Je pense que, s'il devait y avoir une définition du film mineur, ce serait "Forever Young". L'intrigue se focalise pénardement sur du bon vieil "hibernatus" : on prend un Mel Gibson encore tout pimpant et on le fait s'ensevelir en 1939, pour se réveiller 53 ans plus tard, badaboum. Ca c'est pas de chance, d'autant que voilà dans ses pattes la mère célibataire mais pétillante, mademoiselle Jamie Lee Curtis et on pourrait presque s'attendre - enfin quoi, chiotte, on serait en droit de s'attendre - à une comédie romantique où le pauvre pauvre soldat ultra beau gosse redécouvre la vie au contact de la demoiselle au caractère bien trempé. C'est presque le cas - sans vouloir trop spoilé la fin. Mais en fait non. D'ailleurs, c'est bizarre comme c'est torché, ce film. Il y a certaines scènes qui jouissent d'un découpage juste stupéfiant, où le sens est presque laissé à la discrétion du spectateur. Genre, notre brave Mel passe une bonne partie du film à chercher son vieux pote, le professeur Finley. Alors qu'il croit avoir touché au but, il arrive chez un dénommé Finley. Ce n'est pas le bon. Plan suivant, il est dehors. Aucune précision, pas de séquence pour expliquer davantage ce qu'il s'est passé. Et... ha, oui, ben d'accord, c'était juste un homonyme.
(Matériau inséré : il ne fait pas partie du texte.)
(* ===== verification/Host.v ===== *)
(** * The host a plugin runs on

    A plugin reaches its storage through commands ([Runner.Run]) and a few
    operating-system calls.  The host is a parameter of the plugin models: its
    state [H] is opaque, a command moves it and answers with its output and the
    text of its error, if any.  [traced_host] runs a plugin on the same host with every
    command written down, for statements about which commands are run. *)
From S2P Require Import Prelude GoStrings Protocol.

Record output := mkOutput { o_out : string; o_err : option string }.

Class Host (H : Type) := {
  Run : string → list string → H → H * output;
  MkdirAll : string → Z → H → H * option string;
  UnixNow : H → Z;
}.

Section host.
  Context {H : Type} `{Host H}.
  Abbreviation op A := (M H bardplugin.perror A).

(** [fmt.Errorf]: an error that is no [StatusError]. *)
Definition errorf (fmt : string) : bardplugin.perror := bardplugin.mkPerror None fmt.

(** [out, err := b.run.Run(...)], its error as the text the classifiers look at. *)
Definition run (name : string) (args : list string) : M H string string := λ h,
  let '(h', o) := Run name args h in
  (h', match o_err o with None => Ok (o_out o) | Some e => Err e end).
(** [if _, err := run; err != nil { return fmt.Errorf(fmt, ...) }]. *)
Definition run_or (fmt : string) (name : string) (args : list string) : op string :=
  run_err (λ _, errorf fmt) (run name args).
(** [if _, err := run; err != nil && !benign(err) { return fmt.Errorf(fmt, ...) }]. *)
Definition run_unless (benign : string → bool) (fmt : string) (name : string) (args : list string) : op unit :=
  catch (run name args) (λ r,
    match r with
    | Ok _ => mret tt
    | Err e => if benign e then mret tt else fail (errorf fmt)
    end).
(** [out, _ := run]: the error is dropped. *)
Definition run_out (name : string) (args : list string) : op string := λ h,
  let '(h', o) := Run name args h in (h', Ok (o_out o)).
(** [if err := os.MkdirAll(path, perm); err != nil { return fmt.Errorf(fmt, ...) }]. *)
Definition mkdir_all (fmt : string) (path : string) (perm : Z) : op unit := λ h,
  let '(h', e) := MkdirAll path perm h in
  (h', match e with None => Ok tt | Some _ => Err (errorf fmt) end).
End host.

(** ** Traces

    A host that writes down what is asked of it, in entries of a type [L]. *)
Class Recorder (L : Type) := {
  rec_run : string → list string → output → L;
  rec_mkdir : string → list L;
}.
Record command := mkCommand { c_name : string; c_args : list string; c_output : output }.
#[export] Instance command_recorder : Recorder command := {| rec_run := mkCommand; rec_mkdir _ := [] |}.

Section traced.
  Context {H L : Type} `{Host H} `{Recorder L}.

#[export] Instance traced_host : Host (H * list L) := {|
  Run name args h :=
    let '(h', o) := Run name args h.1 in ((h', h.2 ++ [rec_run name args o]), o);
  MkdirAll path perm h := let '(h', e) := MkdirAll path perm h.1 in ((h', h.2 ++ rec_mkdir path), e);
  UnixNow h := UnixNow h.1;
|}.

(** What a computation adds to the trace. *)
Abbreviation top A := (M (H * list L) bardplugin.perror A).
Definition trace {A} (m : top A) (h : H) : list L := (m (h, [])).1.2.

(** [Traces P m]: run on any host and after any trace, [m] appends entries that
    satisfy [P] as a sequence. *)
Definition Traces {E A} (P : list L → Prop) (m : M (H * list L) E A) : Prop :=
  ∀ h t, ∃ new, (m (h, t)).1.2 = t ++ new ∧ P new.

(** The same as a step of a preorder on recorded states. *)
Definition logged (P : list L → Prop) (h h' : H * list L) : Prop := ∃ new, h'.2 = h.2 ++ new ∧ P new.
Lemma Pres_logged {E A} P (m : M (H * list L) E A) : Pres (logged P) m ↔ Traces P m.
Proof. split; [intros Hm h t; apply (Hm (h, t))|intros Hm [h t]; apply Hm]. Qed.

Lemma Traces_trace {A} P (m : top A) h : Traces P m → P (trace m h).
Proof. intros Hm. destruct (Hm h []) as (new & Heq & HP). unfold trace. by rewrite Heq. Qed.

(** A property of traces that holds of the empty one and of two in sequence. *)
Class Closed (P : list L → Prop) := {
  closed_nil : P [];
  closed_app : ∀ t1 t2, P t1 → P t2 → P (t1 ++ t2);
}.
#[export] Instance logged_preorder P `{!Closed P} : PreOrder (logged P).
Proof.
  split.
  - intros h. exists []. rewrite app_nil_r. split; [done|apply closed_nil].
  - intros h1 h2 h3 (n1 & Hn1 & HP1) (n2 & Hn2 & HP2). exists (n1 ++ n2).
    rewrite Hn2, Hn1, app_assoc. split; [done|by apply closed_app].
Qed.
(** Every entry satisfies [Q]. *)
Definition Each (Q : L → Prop) : list L → Prop := Forall Q.
#[export] Instance Each_closed Q : Closed (Each Q).
Proof. split; [constructor|]. intros t1 t2. apply Forall_app_2. Qed.
Lemma Each_one (Q : L → Prop) e : Q e → Each Q [e].
Proof. intros HQ. by constructor. Qed.

Lemma Each_trace {A} Q (m : top A) h : Traces (Each Q) m → Forall Q (trace m h).
Proof. apply (Traces_trace (Each Q)). Qed.

Section closed.
  Context (P : list L → Prop) `{!Closed P}.

Lemma Closed_none {E A} (m : M (H * list L) E A) : (∀ h t, (m (h, t)).1.2 = t) → Traces P m.
Proof. intros Hm h t. exists []. rewrite app_nil_r. split; [apply Hm|apply closed_nil]. Qed.
Lemma Closed_ret {E A} (a : A) : Traces P (mret a : M _ E A).
Proof. by apply Closed_none. Qed.
Lemma Closed_fail {E A} (e : E) : Traces P (fail e : M _ E A).
Proof. by apply Closed_none. Qed.
Lemma Closed_lift {E A} (r : res E A) : Traces P (lift r : M _ E A).
Proof. by apply Closed_none. Qed.
Lemma Closed_gets {E A} (f : _ → A) : Traces P (gets f : M _ E A).
Proof. by apply Closed_none. Qed.
Lemma Closed_guard {E} b (e : E) : Traces P (guard_ b e).
Proof. by apply Closed_none. Qed.
Lemma Closed_bind {E A B} (m : M _ E A) (f : A → M _ E B) :
  Traces P m → (∀ a, Traces P (f a)) → Traces P (m ≫= f).
Proof.
  intros Hm Hf h t. destruct (Hm h t) as (n1 & Ht1 & HP1). unfold mbind, M_bind.
  destruct (m (h, t)) as [[h1 t1] [a|e]]; simpl in Ht1; subst; [|by exists n1].
  destruct (Hf a h1 (t ++ n1)) as (n2 & Ht2 & HP2). exists (n1 ++ n2).
  rewrite Ht2, app_assoc. split; [done|by apply closed_app].
Qed.
Lemma Closed_bind_guard {E B} b (e : E) (f : unit → M _ E B) :
  (b = true → Traces P (f tt)) → Traces P (guard_ b e ≫= f).
Proof. intros Hf. destruct b; [by apply Hf|]. by apply Closed_none. Qed.
Lemma Closed_catch {E F A B} (m : M _ E A) (f : res E A → M _ F B) :
  Traces P m → (∀ r, Traces P (f r)) → Traces P (catch m f).
Proof.
  intros Hm Hf h t. destruct (Hm h t) as (n1 & Ht1 & HP1). unfold catch.
  destruct (m (h, t)) as [[h1 t1] r]; simpl in Ht1; subst.
  destruct (Hf r h1 (t ++ n1)) as (n2 & Ht2 & HP2). exists (n1 ++ n2).
  rewrite Ht2, app_assoc. split; [done|by apply closed_app].
Qed.
Lemma Closed_run_err {E F A} (f : E → F) (m : M _ E A) : Traces P m → Traces P (run_err f m).
Proof. intros Hm h t. destruct (Hm h t) as (n & Hn & HP). unfold run_err. destruct (m (h, t)). by exists n. Qed.
Lemma Closed_run name args : (∀ o, P [rec_run name args o]) → Traces P (run name args).
Proof.
  intros HP h t. unfold run, Run, traced_host. simpl. destruct (Run name args h) as [h' o].
  by exists [rec_run name args o].
Qed.
Lemma Closed_run_or fmt name args : (∀ o, P [rec_run name args o]) → Traces P (run_or fmt name args).
Proof. intros HP. by apply Closed_run_err, Closed_run. Qed.
Lemma Closed_run_unless ben fmt name args :
  (∀ o, P [rec_run name args o]) → Traces P (run_unless ben fmt name args).
Proof.
  intros HP. apply Closed_catch; [by apply Closed_run|]. intros [a|e]; [apply Closed_ret|].
  destruct (ben e); [apply Closed_ret|apply Closed_fail].
Qed.
Lemma Closed_run_out name args : (∀ o, P [rec_run name args o]) → Traces P (run_out name args).
Proof.
  intros HP h t. unfold run_out, Run, traced_host. simpl. destruct (Run name args h) as [h' o].
  by exists [rec_run name args o].
Qed.
Lemma Closed_mkdir fmt path perm : P (rec_mkdir path) → Traces P (mkdir_all fmt path perm).
Proof.
  intros HP h t. unfold mkdir_all, MkdirAll, traced_host. simpl. destruct (MkdirAll path perm h) as [h' e].
  by exists (rec_mkdir path).
Qed.
End closed.

(** A computation with a property of its own, followed by entries that keep it. *)
Lemma Traces_bind {E A B} (P R : list L → Prop) (m : M (H * list L) E A) (f : A → M _ E B) :
  (∀ t1 t2, P t1 → R t2 → P (t1 ++ t2)) → Traces P m → (∀ a, Traces R (f a)) → Traces P (m ≫= f).
Proof.
  intros HP Hm Hf h t. destruct (Hm h t) as (n1 & Ht1 & HP1). unfold mbind, M_bind.
  destruct (m (h, t)) as [[h1 t1] [a|e]]; simpl in Ht1; subst; [|by exists n1].
  destruct (Hf a h1 (t ++ n1)) as (n2 & Ht2 & HR2). exists (n1 ++ n2).
  rewrite Ht2, app_assoc. split; [done|by apply HP].
Qed.
End traced.

(** [trace_step] follows a computation one step towards its entries; [traces] all
    the way, with the given tactic at what it does not know. *)
Ltac trace_step :=
  lazymatch goal with
  | |- Traces _ (mbind _ (guard_ _ _)) => apply Closed_bind_guard; [apply _|]; intros
  | |- Traces _ (mbind _ _) => apply Closed_bind; [apply _|..]; intros
  | |- Traces _ (catch _ _) => apply Closed_catch; [apply _|..]; intros
  | |- Traces _ (mret _) => apply Closed_ret; apply _
  | |- Traces _ (fail _) => apply Closed_fail; apply _
  | |- Traces _ (lift _) => apply Closed_lift; apply _
  | |- Traces _ (gets _) => apply Closed_gets; apply _
  | |- Traces _ (guard_ _ _) => apply Closed_guard; apply _
  | |- Traces _ (run_or _ _ _) => apply Closed_run_or; intros
  | |- Traces _ (run_unless _ _ _ _) => apply Closed_run_unless; [apply _|]; intros
  | |- Traces _ (run_out _ _) => apply Closed_run_out; intros
  | |- Traces _ (run _ _) => apply Closed_run; intros
  | |- Traces _ (run_err _ _) => apply Closed_run_err
  | |- Traces _ (mkdir_all _ _ _) => apply Closed_mkdir; try apply closed_nil
  | |- Traces _ (let _ := _ in _) => cbv zeta
  | |- Traces _ (match ?x with _ => _ end) => destruct x eqn:?
  | |- Each _ [_] => apply Each_one
  end.
Tactic Notation "traces" "with" tactic3(tac) := repeat trace_step; tac.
Ce qui est réellement étrange, et a achevé de me rebuter, c'est l'impression insidieuse d'une fin tirée par les cheveux. Comment dire... le film se déroule mollement comme une assez fade romance entre Mel Gibson et Jamie Lee Curtis, sans que cela ne soit jamais totalement avoué, jusqu'à la scène du baiser entre les deux. Là on se dit "okay, bon, lui a enfin réappris à vivre, elle, elle est contente, elle est tombée sur un mec bien". D'autant qu'elle en cherchait un, puisque son prétendant, un docteur, était tout bonnement chiant comme la pluie. Bref, ça sent la fin qui va devenir dramatique et mettre en péril l'idylle naissante, avec l'Armée qui se remue un peu pour retrouver Gibson. Et là, patatra, ça devient n'importe quoi super vite.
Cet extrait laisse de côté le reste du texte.